::: Recorded data

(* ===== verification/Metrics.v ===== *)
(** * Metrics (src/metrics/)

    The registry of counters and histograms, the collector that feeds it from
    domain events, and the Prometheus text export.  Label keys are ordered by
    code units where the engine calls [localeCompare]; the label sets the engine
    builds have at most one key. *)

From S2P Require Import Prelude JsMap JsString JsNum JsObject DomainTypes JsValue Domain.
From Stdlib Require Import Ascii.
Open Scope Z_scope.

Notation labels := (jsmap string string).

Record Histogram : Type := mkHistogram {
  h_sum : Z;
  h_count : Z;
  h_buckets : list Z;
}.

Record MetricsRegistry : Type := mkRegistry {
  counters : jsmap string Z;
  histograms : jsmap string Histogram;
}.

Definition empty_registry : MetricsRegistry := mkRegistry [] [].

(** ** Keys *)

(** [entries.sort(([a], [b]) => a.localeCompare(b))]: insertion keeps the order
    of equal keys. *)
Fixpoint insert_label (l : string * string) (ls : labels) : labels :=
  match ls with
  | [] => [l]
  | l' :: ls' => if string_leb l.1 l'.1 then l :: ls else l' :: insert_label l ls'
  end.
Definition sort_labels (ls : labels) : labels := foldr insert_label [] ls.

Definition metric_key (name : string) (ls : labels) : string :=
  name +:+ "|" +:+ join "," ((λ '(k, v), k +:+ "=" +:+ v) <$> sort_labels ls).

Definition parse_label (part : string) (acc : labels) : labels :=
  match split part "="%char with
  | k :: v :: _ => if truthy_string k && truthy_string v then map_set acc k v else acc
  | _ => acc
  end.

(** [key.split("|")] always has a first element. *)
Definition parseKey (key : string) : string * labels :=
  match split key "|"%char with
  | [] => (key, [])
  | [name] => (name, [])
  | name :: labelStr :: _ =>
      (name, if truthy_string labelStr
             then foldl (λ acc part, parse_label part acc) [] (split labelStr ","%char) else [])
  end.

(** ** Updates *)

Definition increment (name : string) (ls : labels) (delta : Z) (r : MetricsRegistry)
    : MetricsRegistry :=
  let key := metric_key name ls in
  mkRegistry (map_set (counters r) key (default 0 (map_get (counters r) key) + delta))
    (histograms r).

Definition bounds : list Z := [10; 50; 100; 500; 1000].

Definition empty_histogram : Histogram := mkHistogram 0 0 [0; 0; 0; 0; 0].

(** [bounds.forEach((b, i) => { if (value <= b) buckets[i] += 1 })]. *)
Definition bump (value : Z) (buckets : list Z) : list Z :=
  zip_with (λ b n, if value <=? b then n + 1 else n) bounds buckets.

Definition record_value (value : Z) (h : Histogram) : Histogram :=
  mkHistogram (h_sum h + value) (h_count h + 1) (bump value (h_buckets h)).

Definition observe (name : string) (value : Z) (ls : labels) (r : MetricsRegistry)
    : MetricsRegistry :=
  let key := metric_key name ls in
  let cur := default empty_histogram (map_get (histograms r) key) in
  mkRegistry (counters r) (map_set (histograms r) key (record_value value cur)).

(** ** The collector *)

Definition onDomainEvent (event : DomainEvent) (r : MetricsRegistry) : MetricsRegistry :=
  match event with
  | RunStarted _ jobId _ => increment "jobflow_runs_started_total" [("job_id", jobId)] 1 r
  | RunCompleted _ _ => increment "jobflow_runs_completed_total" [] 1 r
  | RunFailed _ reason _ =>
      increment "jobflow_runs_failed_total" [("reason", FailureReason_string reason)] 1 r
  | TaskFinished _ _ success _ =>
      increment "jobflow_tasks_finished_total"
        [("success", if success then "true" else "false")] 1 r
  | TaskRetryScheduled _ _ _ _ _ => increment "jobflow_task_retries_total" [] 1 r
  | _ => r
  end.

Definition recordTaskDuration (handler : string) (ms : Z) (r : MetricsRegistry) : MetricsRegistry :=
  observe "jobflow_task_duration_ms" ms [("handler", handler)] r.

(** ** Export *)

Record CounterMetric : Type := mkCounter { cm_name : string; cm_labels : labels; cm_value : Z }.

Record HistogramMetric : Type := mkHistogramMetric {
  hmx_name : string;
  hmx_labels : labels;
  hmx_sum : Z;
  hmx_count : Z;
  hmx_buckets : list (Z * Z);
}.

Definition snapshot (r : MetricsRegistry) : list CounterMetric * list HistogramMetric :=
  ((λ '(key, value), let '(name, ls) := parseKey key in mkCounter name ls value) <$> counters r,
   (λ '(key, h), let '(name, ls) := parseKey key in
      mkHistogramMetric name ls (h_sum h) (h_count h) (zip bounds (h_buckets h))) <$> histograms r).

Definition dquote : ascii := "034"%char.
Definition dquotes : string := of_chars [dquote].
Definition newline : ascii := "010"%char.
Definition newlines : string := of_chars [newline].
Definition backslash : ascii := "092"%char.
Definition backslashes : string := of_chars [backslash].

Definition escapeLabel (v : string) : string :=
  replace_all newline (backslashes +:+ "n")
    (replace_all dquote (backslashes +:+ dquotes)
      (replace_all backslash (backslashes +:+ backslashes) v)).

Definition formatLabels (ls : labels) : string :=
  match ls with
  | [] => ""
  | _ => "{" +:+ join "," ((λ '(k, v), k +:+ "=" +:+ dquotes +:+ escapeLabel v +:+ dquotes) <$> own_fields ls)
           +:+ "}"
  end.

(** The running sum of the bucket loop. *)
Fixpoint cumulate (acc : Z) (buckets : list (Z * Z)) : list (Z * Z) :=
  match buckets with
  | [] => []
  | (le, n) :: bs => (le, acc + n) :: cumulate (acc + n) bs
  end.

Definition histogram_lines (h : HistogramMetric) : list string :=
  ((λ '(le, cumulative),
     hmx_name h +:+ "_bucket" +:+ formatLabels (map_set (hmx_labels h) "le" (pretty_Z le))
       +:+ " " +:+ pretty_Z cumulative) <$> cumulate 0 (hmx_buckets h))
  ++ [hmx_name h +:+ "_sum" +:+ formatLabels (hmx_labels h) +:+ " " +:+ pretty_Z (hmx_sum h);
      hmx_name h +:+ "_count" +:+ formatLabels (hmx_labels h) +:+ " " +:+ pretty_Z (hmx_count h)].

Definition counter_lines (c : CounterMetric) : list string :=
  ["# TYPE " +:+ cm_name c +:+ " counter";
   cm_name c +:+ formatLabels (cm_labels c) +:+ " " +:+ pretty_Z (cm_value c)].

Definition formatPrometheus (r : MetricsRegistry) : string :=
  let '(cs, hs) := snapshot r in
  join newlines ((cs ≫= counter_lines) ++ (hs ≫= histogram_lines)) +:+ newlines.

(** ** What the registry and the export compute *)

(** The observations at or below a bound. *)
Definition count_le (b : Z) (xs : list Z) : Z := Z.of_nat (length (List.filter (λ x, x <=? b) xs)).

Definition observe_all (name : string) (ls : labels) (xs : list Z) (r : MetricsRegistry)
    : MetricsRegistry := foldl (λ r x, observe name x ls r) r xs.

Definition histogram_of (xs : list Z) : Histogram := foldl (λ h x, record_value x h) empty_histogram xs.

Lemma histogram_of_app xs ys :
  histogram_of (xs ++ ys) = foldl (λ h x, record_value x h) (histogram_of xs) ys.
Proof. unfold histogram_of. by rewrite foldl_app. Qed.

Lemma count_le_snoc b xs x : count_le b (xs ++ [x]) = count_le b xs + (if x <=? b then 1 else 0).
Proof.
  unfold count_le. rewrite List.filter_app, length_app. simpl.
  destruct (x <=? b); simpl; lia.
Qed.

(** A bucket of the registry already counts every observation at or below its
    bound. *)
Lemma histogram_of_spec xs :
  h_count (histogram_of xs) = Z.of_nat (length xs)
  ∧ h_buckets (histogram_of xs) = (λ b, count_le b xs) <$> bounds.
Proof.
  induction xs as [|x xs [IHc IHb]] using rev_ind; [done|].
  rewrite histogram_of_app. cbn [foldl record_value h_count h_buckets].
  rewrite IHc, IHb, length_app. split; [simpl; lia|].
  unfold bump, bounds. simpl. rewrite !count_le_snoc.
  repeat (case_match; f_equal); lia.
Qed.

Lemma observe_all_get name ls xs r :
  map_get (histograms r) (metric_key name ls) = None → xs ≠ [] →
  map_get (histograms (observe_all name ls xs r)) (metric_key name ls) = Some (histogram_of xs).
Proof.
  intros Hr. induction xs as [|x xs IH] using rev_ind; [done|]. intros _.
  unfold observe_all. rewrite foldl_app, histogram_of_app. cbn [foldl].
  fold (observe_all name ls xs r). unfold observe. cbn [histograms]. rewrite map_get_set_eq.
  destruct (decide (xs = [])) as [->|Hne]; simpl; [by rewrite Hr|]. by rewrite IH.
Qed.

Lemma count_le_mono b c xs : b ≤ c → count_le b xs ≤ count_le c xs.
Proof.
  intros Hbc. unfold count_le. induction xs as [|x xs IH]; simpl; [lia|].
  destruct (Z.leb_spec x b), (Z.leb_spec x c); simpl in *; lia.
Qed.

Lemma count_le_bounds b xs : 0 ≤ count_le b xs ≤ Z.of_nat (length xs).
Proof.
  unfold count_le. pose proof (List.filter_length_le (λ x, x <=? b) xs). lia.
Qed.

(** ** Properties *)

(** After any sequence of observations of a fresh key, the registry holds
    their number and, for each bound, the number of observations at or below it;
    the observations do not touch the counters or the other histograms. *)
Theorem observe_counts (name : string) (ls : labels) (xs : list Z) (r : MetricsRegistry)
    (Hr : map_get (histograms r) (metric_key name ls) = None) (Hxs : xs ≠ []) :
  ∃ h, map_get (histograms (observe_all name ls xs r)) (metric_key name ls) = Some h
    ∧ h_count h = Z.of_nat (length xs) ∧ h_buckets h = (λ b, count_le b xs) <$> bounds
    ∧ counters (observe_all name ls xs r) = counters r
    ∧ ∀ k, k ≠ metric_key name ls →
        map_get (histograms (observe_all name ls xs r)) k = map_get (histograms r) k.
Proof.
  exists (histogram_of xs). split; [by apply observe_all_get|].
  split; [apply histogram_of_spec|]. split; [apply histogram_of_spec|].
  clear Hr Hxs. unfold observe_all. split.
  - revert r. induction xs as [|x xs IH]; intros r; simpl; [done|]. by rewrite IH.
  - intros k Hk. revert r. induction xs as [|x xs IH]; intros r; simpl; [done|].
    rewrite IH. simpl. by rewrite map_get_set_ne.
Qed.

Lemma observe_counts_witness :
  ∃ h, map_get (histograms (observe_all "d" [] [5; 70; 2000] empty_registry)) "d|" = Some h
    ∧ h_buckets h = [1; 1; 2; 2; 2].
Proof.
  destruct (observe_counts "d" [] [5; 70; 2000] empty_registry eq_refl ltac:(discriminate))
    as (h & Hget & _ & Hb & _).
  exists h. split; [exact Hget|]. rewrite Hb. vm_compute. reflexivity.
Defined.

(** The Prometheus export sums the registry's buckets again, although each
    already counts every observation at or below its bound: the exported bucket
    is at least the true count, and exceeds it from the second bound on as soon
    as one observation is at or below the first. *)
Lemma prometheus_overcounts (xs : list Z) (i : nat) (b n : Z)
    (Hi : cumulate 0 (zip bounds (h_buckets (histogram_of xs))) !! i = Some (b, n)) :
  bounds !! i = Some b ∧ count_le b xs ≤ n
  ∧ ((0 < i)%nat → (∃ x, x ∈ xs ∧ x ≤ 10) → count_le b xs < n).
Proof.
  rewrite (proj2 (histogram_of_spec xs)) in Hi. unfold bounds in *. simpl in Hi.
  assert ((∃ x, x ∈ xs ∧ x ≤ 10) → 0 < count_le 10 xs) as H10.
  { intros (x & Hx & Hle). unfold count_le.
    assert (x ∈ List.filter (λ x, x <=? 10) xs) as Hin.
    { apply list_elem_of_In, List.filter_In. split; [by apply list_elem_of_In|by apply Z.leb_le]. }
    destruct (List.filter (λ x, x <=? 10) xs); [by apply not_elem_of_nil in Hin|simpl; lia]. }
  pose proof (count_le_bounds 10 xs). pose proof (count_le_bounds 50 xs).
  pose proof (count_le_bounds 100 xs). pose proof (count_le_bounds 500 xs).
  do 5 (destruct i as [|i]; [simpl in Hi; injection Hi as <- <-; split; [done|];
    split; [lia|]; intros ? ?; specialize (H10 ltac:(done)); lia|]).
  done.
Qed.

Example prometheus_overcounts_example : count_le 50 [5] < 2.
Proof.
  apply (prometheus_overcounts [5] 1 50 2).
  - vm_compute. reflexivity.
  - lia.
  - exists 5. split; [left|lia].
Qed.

::::::

Task to carry out:
Up to and including the line that holds "counters : jsmap string Z;", reproduce the records above exactly from their first line, and give nothing else.

Response:
(* ===== verification/Metrics.v ===== *)
(** * Metrics (src/metrics/)

    The registry of counters and histograms, the collector that feeds it from
    domain events, and the Prometheus text export.  Label keys are ordered by
    code units where the engine calls [localeCompare]; the label sets the engine
    builds have at most one key. *)

From S2P Require Import Prelude JsMap JsString JsNum JsObject DomainTypes JsValue Domain.
From Stdlib Require Import Ascii.
Open Scope Z_scope.

Notation labels := (jsmap string string).

Record Histogram : Type := mkHistogram {
  h_sum : Z;
  h_count : Z;
  h_buckets : list Z;
}.

Record MetricsRegistry : Type := mkRegistry {
  counters : jsmap string Z;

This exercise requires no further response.